La littérature ne sert à rien. Si elle servait à quelque chose, la racaille gauchiste qui a monopolisé le débat intellectuel tout au long du XXe siècle n’aurait même pas pu exister. Ce siècle, bien heureusement, vient de s’achever ; c’est le moment de revenir une dernière fois (on peut du moins l’espérer) sur les méfaits des "intellectuels de gauche", et le mieux est sans doute d’évoquer Les Possédés, publié en 1872, où leur idéologie est déjà intégralement exposée, où ses méfaits et ses crimes sont déjà clairement annoncés à travers la scène du meurtre de Chatov. Or, en quoi les intuitions de Dostoïevski ont-elles influencé le mouvement historique ? Absolument en rien. Marxistes, existentialistes, anarchistes et gauchistes de toutes espèces ont pu prospérer et infecter le monde connu exactement comme si Dostoïevski n’avait jamais écrit une ligne. Ont-ils au moins apporté une idée, une pensée neuve par rapport à leurs prédécesseurs du roman ? Pas la moindre. Siècle nul, qui n’a rien inventé. Avec cela, pompeux à l’extrême.
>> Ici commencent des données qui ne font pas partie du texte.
Lemma get_gps_info_plain (self : extractor) (path : string) (w : world) :
  endswith (lower path) ".heic" = false ->
  get_gps_info self path w
  = (mkWorld (files w) (dirs w) (log w ++ [EvOpenRead path]),
     rbind (tags_of_file w path) gps_from_tags).
Proof.
  intros Hext. unfold get_gps_info. rewrite Hext.
  unfold bind, ret, open_exifread, emit, lift, bind. simpl.
  unfold tags_of_file. simpl.
  destruct (files w !! path) as [[b| |]|]; simpl; try reflexivity.
  destruct (exif_read b); reflexivity.
Qed.

Lemma get_gps_info_heic (self : extractor) (path : string) (w : world)
    (b : blob) (exif : option exif_block) :
  endswith (lower path) ".heic" = true ->
  within (jpg_path self) path = false ->
  files w !! path = Some (FBlob b) ->
  pil_open b = Ok exif ->
  (get_gps_info self path w).2 = rbind (exif_read (saved_jpeg exif)) gps_from_tags
  /\ forall q, files (get_gps_info self path w).1 !! q
               = if decide (q = temp_path self path) then Some (FBlob (saved_jpeg exif))
                 else if within (jpg_path self) q then None else files w !! q.
Proof.
  intros Hext Hout Hfile Hopen.
  destruct (normalize_heic_run self path w b exif Hout Hfile Hopen) as [Hr Hf].
  destruct (normalize_heic self path w) as [w1 r1] eqn:En. simpl in Hr, Hf. subst r1.
  pose proof (Hf (temp_path self path)) as Ht.
  rewrite decide_True in Ht by reflexivity.
  assert (E : exists l,
             get_gps_info self path w
             = (mkWorld (files w1) (dirs w1) l,
                rbind (exif_read (saved_jpeg exif)) gps_from_tags)).
  { unfold get_gps_info. rewrite Hext. unfold bind at 1. rewrite En.
    unfold bind, open_exifread, emit, lift, bind, tags_of_file. simpl.
    rewrite Ht.
    destruct (exif_read (saved_jpeg exif)); simpl; eexists; reflexivity. }
  destruct E as (l & ->). simpl. split; [reflexivity | exact Hf].
Qed.



(** C8, as the code has it. The scratch directory is cleared and
    recreated for every HEIC file: after a file is normalized the
    directory holds that file's transcoded copy and nothing else. *)
Theorem scratch_holds_only_latest
    (self : extractor) (path : string) (w : world) (b : blob) (exif : option exif_block) :
  endswith (lower path) ".heic" = true ->
  within (jpg_path self) path = false ->
  files w !! path = Some (FBlob b) ->
  pil_open b = Ok exif ->
  forall q, below (jpg_path self) q = true ->
    files (get_gps_info self path w).1 !! q
    = if decide (q = temp_path self path) then Some (FBlob (saved_jpeg exif)) else None.
Proof.
  intros Hext Hout Hfile Hopen q Hq.
  destruct (get_gps_info_heic self path w b exif Hext Hout Hfile Hopen) as [_ Hf].
  rewrite Hf. rewrite (below_within _ _ Hq). reflexivity.
Qed.

Lemma scratch_holds_only_latest_witness :
  files (get_gps_info gradio_extractor "output/unzip/b.heic"
           (get_gps_info gradio_extractor "output/unzip/a.heic" two_heic).1).1
    !! "output/jpg/a.jpg" = None.
Proof.
  apply (scratch_holds_only_latest gradio_extractor "output/unzip/b.heic"
           (get_gps_info gradio_extractor "output/unzip/a.heic" two_heic).1
           (heic_file (Some (Ok tokyo_tags))) (Some (Ok tokyo_tags))
           eq_refl eq_refl eq_refl eq_refl "output/jpg/a.jpg" eq_refl).
Defined.

(** C8, as stated, fails: normalizing [b.heic] after [a.heic] removes the
    transcoded copy of [a.heic], and the scratch directory is cleared in
    the middle of the run. *)
Lemma later_heic_removes_earlier_output :
  let w1 := (get_gps_info gradio_extractor "output/unzip/a.heic" two_heic).1 in
  let w2 := (get_gps_info gradio_extractor "output/unzip/b.heic" w1).1 in
  files w1 !! "output/jpg/a.jpg" = Some (FBlob (saved_jpeg (Some (Ok tokyo_tags))))
  /\ files w2 !! "output/jpg/a.jpg" = None
  /\ log w2 = [EvMakedirs "output/jpg"; EvImageOpen "output/unzip/a.heic";
               EvImageSave "output/jpg/a.jpg" true; EvOpenRead "output/jpg/a.jpg";
               EvRmtree "output/jpg"; EvMakedirs "output/jpg";
               EvImageOpen "output/unzip/b.heic";
               EvImageSave "output/jpg/b.jpg" true; EvOpenRead "output/jpg/b.jpg"].
Proof. vm_compute. repeat split. Qed.

(** ** Both coordinates or neither *)

Lemma gps_from_tags_together (tags : gmap string IfdTag)
    (lat lon : option spec_float) (dt : option string) :
  gps_from_tags tags = Ok (lat, lon, dt) ->
  (lat = None <-> lon = None)
  /\ (is_Some lat <-> four_gps_tags tags)
  /\ (is_Some lon <-> four_gps_tags tags).
Proof.
  unfold gps_from_tags, four_gps_tags.
  destruct (tags !! "GPS GPSLatitude") as [la|];
    destruct (tags !! "GPS GPSLatitudeRef") as [lar|];
    destruct (tags !! "GPS GPSLongitude") as [lo|];
    destruct (tags !! "GPS GPSLongitudeRef") as [lor|]; simpl;
    try (intros [= <- <- <-]; repeat split; intros; try done;
         repeat match goal with
                | H : _ /\ _ |- _ => destruct H
                | H : is_Some None |- _ => destruct H; discriminate
                end).
  destruct (convert_to_degrees la) as [x|]; simpl; [|discriminate].
  destruct (convert_to_degrees lo) as [y|]; simpl; [|discriminate].
  intros [= <- <- <-]. repeat split; intros; try done; eauto.
Qed.

Lemma normalize_heic_path (self : extractor) (path : string) (w w1 : world) (p : string) :
  normalize_heic self path w = (w1, Ok p) -> p = temp_path self path.
Proof.
  unfold normalize_heic, bind.
  destruct (clear_dir (jpg_path self) w) as [w0 [[]|e]]; [|discriminate].
  unfold makedirs, image_open, image_save, write_file, emit, bind, ret. simpl.
  destruct (files w0 !! path) as [[b| |]|]; simpl; try discriminate.
  destruct (pil_open b); simpl; [|discriminate].
  intros [= _ <-]. reflexivity.
Qed.

Lemma get_gps_info_inv (self : extractor) (path : string) (w w' : world) (t : gps_triple) :
  get_gps_info self path w = (w', Ok t) ->
  exists tags, tags_of_file w' (read_path self path) = Ok tags /\ gps_from_tags tags = Ok t.
Proof.
  unfold get_gps_info, read_path.
  destruct (endswith (lower path) ".heic").
  - unfold bind at 1.
    destruct (normalize_heic self path w) as [w1 [p|e]] eqn:En; [|discriminate].
    apply normalize_heic_path in En. subst p.
    unfold bind, open_exifread, emit, lift, bind. simpl.
    change (tags_of_file (mkWorld (files w1) (dirs w1) (log w1 ++ [EvOpenRead (temp_path self path)]))
              (temp_path self path))
      with (tags_of_file w1 (temp_path self path)).
    destruct (tags_of_file w1 (temp_path self path)) as [tags|e] eqn:Et; simpl; [|discriminate].
    intros [= <- Hg]. exists tags. split; [exact Et | exact Hg].
  - unfold bind, ret, open_exifread, emit, lift, bind. simpl.
    change (tags_of_file (mkWorld (files w) (dirs w) (log w ++ [EvOpenRead path])) path)
      with (tags_of_file w path).
    destruct (tags_of_file w path) as [tags|e] eqn:Et; simpl; [|discriminate].
    intros [= <- Hg]. exists tags. split; [exact Et | exact Hg].
Qed.

(** C10. Whenever the Metadata Reader returns a triple, latitude is
    absent exactly when longitude is; both are present exactly when the
    four GPS tags are in the dictionary exifread returned. *)
Theorem reader_coordinates_together
    (self : extractor) (path : string) (w w' : world)
    (lat lon : option spec_float) (dt : option string) :
  get_gps_info self path w = (w', Ok (lat, lon, dt)) ->
  (lat = None <-> lon = None)
  /\ exists tags, tags_of_file w' (read_path self path) = Ok tags
       /\ (is_Some lat <-> four_gps_tags tags)
       /\ (is_Some lon <-> four_gps_tags tags).
Proof.
  intros H. apply get_gps_info_inv in H as (tags & Ht & Hg).
  apply gps_from_tags_together in Hg as (Hiff & Hla & Hlo).
  split; [exact Hiff|]. exists tags. auto.
Qed.

Lemma reader_coordinates_together_witness :
  (Some (S754_finite false 5020106209634549 (-47)) = None
   <-> Some (S754_finite false 4917309202515012 (-45)) = None)
  /\ exists tags,
       tags_of_file (get_gps_info gradio_extractor "output/unzip/a.jpg"
                       (staged [("output/unzip/a.jpg", jpeg_file tokyo_tags)])).1
         (read_path gradio_extractor "output/unzip/a.jpg") = Ok tags
       /\ (is_Some (Some (S754_finite false 5020106209634549 (-47))) <-> four_gps_tags tags)
       /\ (is_Some (Some (S754_finite false 4917309202515012 (-45))) <-> four_gps_tags tags).
Proof.
  apply (reader_coordinates_together gradio_extractor "output/unzip/a.jpg"
           (staged [("output/unzip/a.jpg", jpeg_file tokyo_tags)]) _ _ _
           (Some "2024:01:02 03:04:05")).
  reflexivity.
Defined.

(** ** The Directory Scanner *)

Lemma scan_files_app (self : extractor) (l1 l2 : list (string * string)) :
  forall (data : list record) (w : world),
    scan_files self (l1 ++ l2) data w
    = match scan_files self l1 data w with
      | (w', Ok d) => scan_files self l2 d w'
      | (w', Raise e) => (w', Raise e)
      end.
Proof.
  induction l1 as [|[root file] l1 IH]; intros data w.
  - reflexivity.
  - simpl. destruct (supported_ext file); [|apply IH].
    unfold bind.
    destruct (get_gps_info self (path_join root file) w) as [w1 [[[lat lon] dt]|e]];
      [|reflexivity].
    destruct (coord_truthy lat && coord_truthy lon); [|apply IH].
    destruct lat as [lat|], lon as [lon|]; apply IH.
Qed.

(** C3, as the code has it. The scanner has no handler: when the reader
    fails on a supported file, the scan stops there with the reader's
    error and no batch is returned. *)
Theorem scan_aborts_on_reader_failure
    (self : extractor) (folder : string) (w w0 w1 w2 : world)
    (pre post : list (string * string)) (root file : string)
    (d1 : list record) (e : exn) :
  os_walk folder w = (w0, Ok (pre ++ (root, file) :: post)) ->
  scan_files self pre [] w0 = (w1, Ok d1) ->
  supported_ext file = true ->
  get_gps_info self (path_join root file) w1 = (w2, Raise e) ->
  extract_gps_from_images self folder w = (w2, Raise e).
Proof.
  intros Hwalk Hpre Hext Hfail.
  unfold extract_gps_from_images, bind. rewrite Hwalk.
  rewrite scan_files_app. rewrite Hpre.
  simpl. rewrite Hext. unfold bind. rewrite Hfail. reflexivity.
Qed.

Lemma scan_aborts_on_reader_failure_witness :
  extract_gps_from_images gradio_extractor "output/unzip" one_bad_file
  = ((get_gps_info gradio_extractor "output/unzip/bad.heic"
        (scan_files gradio_extractor [("output/unzip", "good.jpg")] []
           (os_walk "output/unzip" one_bad_file).1).1).1,
     Raise (UnidentifiedImageError "cannot identify image file")).
Proof.
  apply (scan_aborts_on_reader_failure gradio_extractor "output/unzip" one_bad_file
           (os_walk "output/unzip" one_bad_file).1
           (scan_files gradio_extractor [("output/unzip", "good.jpg")] []
              (os_walk "output/unzip" one_bad_file).1).1
           _ [("output/unzip", "good.jpg")] [] "output/unzip" "bad.heic"
           [good_record] (UnidentifiedImageError "cannot identify image file"));
    reflexivity.
Defined.

(** C3, as stated, fails: one corrupt file aborts the scan, and the
    record of the readable file is lost with it. *)
Lemma corrupt_file_aborts_scan :
  (extract_gps_from_images gradio_extractor "output/unzip" one_bad_file).2
  = Raise (UnidentifiedImageError "cannot identify image file")
  /\ (extract_gps_from_images gradio_extractor "output/unzip"
        (staged [("output/unzip/good.jpg", jpeg_file tokyo_tags)])).2
     = Ok [good_record].
Proof. split; reflexivity. Qed.

(** C2 at the failing input. The reader resolves both coordinates of an
    image taken on the equator, latitude [0.0]; the scanner's truthiness
    test drops it, and the batch is empty. *)
Theorem equator_image_dropped :
  (get_gps_info gradio_extractor "output/unzip/eq.jpg" equator_dir).2
  = Ok (Some (S754_zero false), Some (S754_finite false 4917309202515012 (-45)),
        Some "2024:01:02 03:04:05")
  /\ (extract_gps_from_images gradio_extractor "output/unzip" equator_dir).2 = Ok [].
Proof. split; reflexivity. Qed.

(** ** Effects: what reaches the log *)







Lemma quiet_try_except {A} (m : M A) (h : exn -> M A) :
  quiet m -> (forall e, quiet (h e)) -> quiet (try_except m h).
Proof.
  intros Hm Hh w. unfold try_except.
  destruct (Hm w) as (l1 & E1 & N1).
  destruct (m w) as [w1 [a|e]]; simpl in E1.
  - exists l1. split; assumption.
  - destruct (Hh e w1) as (l2 & E2 & N2).
    exists (l1 ++ l2). split.
    + rewrite E2, E1. symmetry. apply app_assoc.
    + apply Forall_app. split; assumption.
Qed.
Aimant à poser avec gravité les questions les plus sottes, du genre : "Peut-on écrire de la poésie après Auschwitz ?" ; continuant jusqu’à son dernier souffle à se projeter dans des "horizons indépassables" (après le marxisme, le marché), alors que Comte, bien avant Popper, soulignait déjà non seulement la stupidité des historicismes, mais leur immoralité foncière.

[...]

Rappelons d’abord qu’on peut évidemment écrire de la poésie après Auschwitz, aussi bien qu’avant, et dans les mêmes conditions ; posons-nous maintenant une question plus sérieuse : peut-on écrire de la science-fiction après Hiroshima ? En examinant les dates de publication, il semble bien que la réponse soit : oui, mais pas la même ; et des textes, il faut le dire, franchement meilleurs. Un optimisme de fond, probablement incompatible avec la littérature romanesque, s’est évaporé là, en l’espace de quelques semaines. Hiroshima était sans doute la condition nécessaire pour que la littérature de science-fiction puisse vraiment accéder au statut de littérature.

Auteur: Houellebecq Michel

Info: "Lanzarote", Librio, 2021, pages 73-74

[ barbarie ] [ politique ] [ inutile ]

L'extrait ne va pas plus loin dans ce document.